[Problem to work on]: The entries below must be copied exactly as they are.

(Beginning of Dataset)

(** An append that raises leaves the items. *)
Lemma append_catch decisions calls kind data :
  uncounted kind = true →
  hoare (agrees decisions calls) (append kind data) (λ _, agrees decisions calls) (agrees decisions calls).
Proof.
  intros Hk s Hs. pose proof (append_uncounted decisions calls kind data Hk s Hs) as H.
  destruct (append kind data s) as [[a|e] s'] eqn:E; [done|].
  revert E. unfold append. rewrite ST_bind_at. cbn [gets]. rewrite ST_bind_lift.
  destruct (map_err _ _); [done|]. by intros [= _ <-].
Qed.

Lemma capability_error_counts decisions calls call_id capability code details :
  hoare (agrees decisions calls) (_record_capability_error call_id capability code details)
    (λ _, agrees decisions calls) (λ _, True).
Proof.
  unfold _record_capability_error.
  eapply (hoare_bind _ (λ _, agrees decisions calls)); [|intros []; by apply hoare_same_items, persist_items].
  eapply hoare_catch; [by apply append_catch|]. intros e.
  destruct e; try (by apply hoare_raise). case_match; [by apply hoare_raise|]. by apply append_uncounted.
Qed.

Lemma execute_items capability arguments : keeps same_items (_execute_reasoning capability arguments : AS R).
Proof. unfold _execute_reasoning. solve_keeps. Qed.
Hint Resolve execute_items : keeps.

Lemma result_counts b call_id capability data c :
  hoare (agrees (provider_decisions c) (capability_calls c)) (record_result b call_id capability data c)
    goes_on (λ _, True).
Proof.
  unfold record_result.
  eapply (hoare_bind _ (λ _, agrees (provider_decisions c) (capability_calls c))); [|intros stored].
  - eapply hoare_catch.
    + eapply hoare_bind; [by apply append_catch|]. intros []. by apply hoare_ret.
    + intros e. destruct e; try (by apply hoare_raise). case_match; [by apply hoare_raise|].
      eapply hoare_bind; [by apply append_uncounted|]. intros []. by apply hoare_ret.
  - eapply hoare_bind; [by apply hoare_same_items, persist_items|intros []].
    destruct stored; [by apply hoare_ret|by apply failure_counts].
Qed.

Lemma call_counts b reasoning call_id capability arguments c :
  hoare (agrees (provider_decisions c - 1) (capability_calls c))
    (on_call b reasoning (ReasoningCapabilityCall call_id capability arguments) call_id capability arguments c)
    goes_on (λ _, True).
Proof.
  unfold on_call. case_match; [apply returns_any|].
  eapply hoare_bind; [apply gets_counts|intros items]. apply hoare_bind_lift; [done|intros limit _].
  assert (hoare (agrees (provider_decisions c - 1) (capability_calls c))
    (_record_decision (ReasoningCapabilityCall call_id capability arguments))
    (λ _, agrees (provider_decisions (count_capability c)) (capability_calls (count_capability c)))
    (λ _, True)) as Hd.
  { eapply hoare_conseq; [by apply decision_counts|done| |done]. intros a s. by rewrite Z.sub_add. }
  case_match.
  - eapply hoare_bind; [apply Hd|intros []]. eapply hoare_bind; [by apply record_uncounted|intros []].
    by apply failure_counts.
  - eapply hoare_bind; [apply hoare_same_items, require_fresh_items|intros []].
    eapply hoare_bind; [apply Hd|intros []]. eapply hoare_bind; [by apply record_uncounted|intros []].
    eapply hoare_bind; [apply hoare_same_items, cancelled_items|intros []].
    eapply hoare_bind; [apply hoare_same_items; solve_keeps|intros [[code details]|r]].
    + eapply hoare_bind; [apply capability_error_counts|intros []].
      case_match; [by apply hoare_ret|by apply failure_counts].
    + apply result_counts.
Qed.

Lemma proposal_counts b planning call_id capability arguments summary c :
  hoare (agrees (provider_decisions c - 1) (capability_calls c))
    (on_proposal metadata allow_plan_proposals b planning (PlanStepProposal call_id capability arguments summary)
       call_id capability arguments summary c) goes_on (λ _, True).
Proof.
  unfold on_proposal.
  eapply (hoare_bind _ (λ _, agrees (provider_decisions c) (capability_calls c))); [|intros []].
  { eapply hoare_conseq; [by apply decision_counts|done| |done]. intros a s. by rewrite Z.sub_add, Z.add_0_r. }
  eapply (hoare_bind _ (λ _, agrees (provider_decisions c) (capability_calls c))); [|intros []].
  { destruct allow_plan_proposals; [by apply hoare_ret|].
    eapply hoare_bind; [by apply record_uncounted|intros []]. by apply hoare_raise. }
  eapply hoare_bind; [apply gets_counts|intros items]. apply hoare_bind_lift; [done|intros current _].
  eapply (hoare_bind _ (λ _, agrees (provider_decisions c) (capability_calls c))); [|intros []].
  { case_match; [by apply hoare_ret|]. eapply hoare_bind; [by apply record_uncounted|intros []]. by apply hoare_raise. }
  eapply hoare_bind; [by apply record_uncounted|intros []]. case_match.
  - eapply hoare_bind; [apply gets_counts|intros items2]. apply hoare_bind_lift; [done|intros proposed _].
    apply hoare_bind_lift; [done|intros plan _]. apply hoare_bind_lift; [done|intros task_plan _].
    by apply hoare_ret.
  - by apply hoare_ret.
Qed.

(End of Dataset)

[Expected answer]:
(** An append that raises leaves the items. *)
Lemma append_catch decisions calls kind data :
  uncounted kind = true →
  hoare (agrees decisions calls) (append kind data) (λ _, agrees decisions calls) (agrees decisions calls).
Proof.
  intros Hk s Hs. pose proof (append_uncounted decisions calls kind data Hk s Hs) as H.
  destruct (append kind data s) as [[a|e] s'] eqn:E; [done|].
  revert E. unfold append. rewrite ST_bind_at. cbn [gets]. rewrite ST_bind_lift.
  destruct (map_err _ _); [done|]. by intros [= _ <-].
Qed.

Lemma capability_error_counts decisions calls call_id capability code details :
  hoare (agrees decisions calls) (_record_capability_error call_id capability code details)
    (λ _, agrees decisions calls) (λ _, True).
Proof.
  unfold _record_capability_error.
  eapply (hoare_bind _ (λ _, agrees decisions calls)); [|intros []; by apply hoare_same_items, persist_items].
  eapply hoare_catch; [by apply append_catch|]. intros e.
  destruct e; try (by apply hoare_raise). case_match; [by apply hoare_raise|]. by apply append_uncounted.
Qed.

Lemma execute_items capability arguments : keeps same_items (_execute_reasoning capability arguments : AS R).
Proof. unfold _execute_reasoning. solve_keeps. Qed.
Hint Resolve execute_items : keeps.

Lemma result_counts b call_id capability data c :
  hoare (agrees (provider_decisions c) (capability_calls c)) (record_result b call_id capability data c)
    goes_on (λ _, True).
Proof.
  unfold record_result.
  eapply (hoare_bind _ (λ _, agrees (provider_decisions c) (capability_calls c))); [|intros stored].
  - eapply hoare_catch.
    + eapply hoare_bind; [by apply append_catch|]. intros []. by apply hoare_ret.
    + intros e. destruct e; try (by apply hoare_raise). case_match; [by apply hoare_raise|].
      eapply hoare_bind; [by apply append_uncounted|]. intros []. by apply hoare_ret.
  - eapply hoare_bind; [by apply hoare_same_items, persist_items|intros []].
    destruct stored; [by apply hoare_ret|by apply failure_counts].
Qed.

Lemma call_counts b reasoning call_id capability arguments c :
  hoare (agrees (provider_decisions c - 1) (capability_calls c))
    (on_call b reasoning (ReasoningCapabilityCall call_id capability arguments) call_id capability arguments c)
    goes_on (λ _, True).
Proof.
  unfold on_call. case_match; [apply returns_any|].
  eapply hoare_bind; [apply gets_counts|intros items]. apply hoare_bind_lift; [done|intros limit _].
  assert (hoare (agrees (provider_decisions c - 1) (capability_calls c))
    (_record_decision (ReasoningCapabilityCall call_id capability arguments))
    (λ _, agrees (provider_decisions (count_capability c)) (capability_calls (count_capability c)))
    (λ _, True)) as Hd.
  { eapply hoare_conseq; [by apply decision_counts|done| |done]. intros a s. by rewrite Z.sub_add. }
  case_match.
  - eapply hoare_bind; [apply Hd|intros []]. eapply hoare_bind; [by apply record_uncounted|intros []].
    by apply failure_counts.
  - eapply hoare_bind; [apply hoare_same_items, require_fresh_items|intros []].
    eapply hoare_bind; [apply Hd|intros []]. eapply hoare_bind; [by apply record_uncounted|intros []].
    eapply hoare_bind; [apply hoare_same_items, cancelled_items|intros []].
    eapply hoare_bind; [apply hoare_same_items; solve_keeps|intros [[code details]|r]].
    + eapply hoare_bind; [apply capability_error_counts|intros []].
      case_match; [by apply hoare_ret|by apply failure_counts].
    + apply result_counts.
Qed.

Lemma proposal_counts b planning call_id capability arguments summary c :
  hoare (agrees (provider_decisions c - 1) (capability_calls c))
    (on_proposal metadata allow_plan_proposals b planning (PlanStepProposal call_id capability arguments summary)
       call_id capability arguments summary c) goes_on (λ _, True).
Proof.
  unfold on_proposal.
  eapply (hoare_bind _ (λ _, agrees (provider_decisions c) (capability_calls c))); [|intros []].
  { eapply hoare_conseq; [by apply decision_counts|done| |done]. intros a s. by rewrite Z.sub_add, Z.add_0_r. }
  eapply (hoare_bind _ (λ _, agrees (provider_decisions c) (capability_calls c))); [|intros []].
  { destruct allow_plan_proposals; [by apply hoare_ret|].
    eapply hoare_bind; [by apply record_uncounted|intros []]. by apply hoare_raise. }
  eapply hoare_bind; [apply gets_counts|intros items]. apply hoare_bind_lift; [done|intros current _].
  eapply (hoare_bind _ (λ _, agrees (provider_decisions c) (capability_calls c))); [|intros []].
  { case_match; [by apply hoare_ret|]. eapply hoare_bind; [by apply record_uncounted|intros []]. by apply hoare_raise. }
  eapply hoare_bind; [by apply record_uncounted|intros []]. case_match.
  - eapply hoare_bind; [apply gets_counts|intros items2]. apply hoare_bind_lift; [done|intros proposed _].
    apply hoare_bind_lift; [done|intros plan _]. apply hoare_bind_lift; [done|intros task_plan _].
    by apply hoare_ret.
  - by apply hoare_ret.
Qed.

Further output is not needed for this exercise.